I’m using Jenkins to implement CI\CD.
When I change script / pipeline file / job configuration or other global configuration, it affect the jobs behaver.
I’m looking for strategy to test my modifications.
I can’t run all the jobs every time because 1. it take lot of time 2. it affect production (or other stable environment) .
any idea?
how do you test yourself?
Thanks.

This is a very very brought question. I’ve tried answering a few times.

For shared libraries, there are some pipeline unit testing frameworks like GitHub - jenkinsci/JenkinsPipelineUnit: Framework for unit testing Jenkins pipelines

For Jenkinsfile, try to have as much logic as you can inside of scripts that can be tested outside of jenkins, preferably in isolation, then the number of changes you need to make to jenkins file are minimal, and jenkinsfile becomes flow control instead of build logic.

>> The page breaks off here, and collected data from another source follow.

Lemma configure_replies bs ws replies rest :
  length replies = 3 * length bs →
  configure_server bs {| Client.socket := {| written := ws; outcomes := [] |};
                         Client.replies := (Some <$> replies) ++ rest |}
  = (Ok (), {| Client.socket := {| written := ws ++ configure_lines bs; outcomes := [] |};
               Client.replies := rest |}).
Proof.
  revert ws replies. induction bs as [|b bs IH]; intros ws replies Hl.
  { destruct replies; [|done]. simpl. by rewrite List.app_nil_r. }
  destruct replies as [|r1 [|r2 [|r3 replies]]]; simpl in Hl; try lia.
  cbn [configure_server fmap list_fmap app]. unfold mbind, Client.M_bind.
  rewrite !Client.send_recv_ok, IH by lia. do 3 f_equal. rewrite <-!List.app_assoc. f_equal.
  unfold configure_lines, configure_requests. simpl. unfold command_line.
  by rewrite <-!app_assoc.
Qed.

(** The configuration requests the sender makes on every connection are in
    vain: the server refuses each of them, nothing is declared or bound, and
    the sender goes on all the same. *)
Theorem sender_setup_denied envs bs ws s w :
  idle s → outcomes (stream s) = [] → role s = Acl.Sender →
  Forall (λ b, named (queue_name b) ∧ named (exchange_name b) ∧ named (routing_key b)) bs →
  let '(s', w') := serve (inputs envs (configure_lines bs)) (s, w) in
  core w' = core w
  ∧ ∃ replies, written (stream s') = written (stream s) ++ replies
    ∧ Forall (λ r, starts_with "Access denied: " r = true) replies
    ∧ configure_server bs {| Client.socket := {| written := ws; outcomes := [] |};
                             Client.replies := Some <$> replies |}
      = (Ok (), {| Client.socket := {| written := ws ++ configure_lines bs; outcomes := [] |};
                   Client.replies := [] |}).
Proof.
  intros Hi Ho Hr Hbs.
  assert (Forall (λ r, Acl.check_command (role s) r.1 ≠ Acl.Allowed ∧ all_chars visible r.1 = true
    ∧ r.1 ≠ "" ∧ sendable r.2) (mjoin (configure_requests <$> bs))) as Hrs.
  { apply Forall_forall. intros r (l & Hl & (b & -> & Hb)%list_elem_of_fmap)%list_elem_of_join.
    rewrite Forall_forall in Hbs. destruct (Hbs b Hb) as (Hq & He & Hk). rewrite Hr.
    unfold configure_requests in Hl. rewrite !elem_of_cons, elem_of_nil in Hl.
    destruct Hl as [->|[->|[->|[]]]]; (split; [by vm_compute|]); (split; [done|]); (split; [done|]).
    - by apply named_sendable.
    - by apply named_sendable.
    - apply sendable_app; [apply visible_utf8, Hq|]. apply sendable_space.
      apply sendable_app; [apply visible_utf8, He|]. apply sendable_space.
      by apply named_sendable. }
  pose proof (talked_denied envs _ _ _ _ _ (talked_start s w Hi Ho) Hrs) as [C1 _ _ _ C2].
  change ((λ r, command_line r.1 r.2) <$> mjoin (configure_requests <$> bs))
    with (configure_lines bs) in C1, C2.
  destruct (serve _ _) as [s' w']. split; [exact C1|]. eexists. split; [exact C2|]. split.
  - apply Forall_forall. intros x (r & -> & Hin)%list_elem_of_fmap.
    rewrite Forall_forall in Hrs. destruct (Hrs r Hin) as [Hd _]. unfold denial. cbn [fst].
    destruct (Acl.check_command (role s) r.1); [done|]. apply starts_with_app.
  - rewrite <-(List.app_nil_r (Some <$> _)). apply configure_replies. cbn [app].
    rewrite length_fmap. apply length_configure.
Qed.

Otherwise, communication. Always communication. Don’t make changes in isolation.

Thank you for your answer.
I didn’t know about pipeline Junit. I will try it.

In additional to the pipeline Junit, I had an idea to use proxy to control an testing modifications.

I have 2 instances of jenkins + slaves.
One is production and one is for test. They both have the same configuration and scripts.
All the scripts stored in Git.
I’m doing modification in test env, and after it is stable, I commit to git repository, and pull them on production instance.
I think to add proxy to my production instance, and before commit the modifications, redirect requests for specific job/s to the test env .
This way I can test my modification with real requests.
Is it a good idea? what do you think?

I have open issue in this solution - The history of the builds can be unclear - Some builds will appear in other instance. If this idea will become applicable I will have to solve this problem somehow.

This can be somewhat challenging. Mainly because the whole point of most pipelines is to change something in the real world. For example you might be releasing a build artifact to npm or pypi. You could also be creating infrastructure with Terraform. Interacting with other services always increases the complexity of testing pipelines.

I think @halkeye gave some great advice but if your build and release process is really complex, than you probably are not going to want to orchestrate it through the sh step.

I tend to stick everything re-usable into shared libraries and than stick the pipeline directly into the applications repo.

When we want to change a library function, we create a PR on that repo and it has it’s own test suite that runs in a jenkins multibranch job. It’s mainly testing things like ansible and terraform against sample repos.

When an application repo gets a PR opened against it. We test different things in multiple environments. For example, we will deploy the change to dev environment but instead of using the code from the PR, we use the code from the master branch. This allows us to test the Jenkinsfile changes against known working application code. A failure in dev means the failure happened because the Jenkinsfile is incorrect or some third party dependency is failing. After a sucessful dev deployment we deploy to test environment, this will test the actual changes to the application from the feature branch.

While this process will work for most jobs, it will not work for all of them. You will still run into certain pipelines that make changes that are hard to test. For jobs like this I try and take the “side effect” code and put it behind a “dry-run” flag. That way when I want to test it, I call it with the dry-run flag and skip the side effects.

The process I outlined above is more like high level feature/smoke tests. It’s not the same as running unit tests or anything like that. I do find it quick and effective for what we do. If you are writing pipeline templates that will be shared by many teams, than you might find the unit test approach a better option. That also goes for more strict industries like finance or security etc.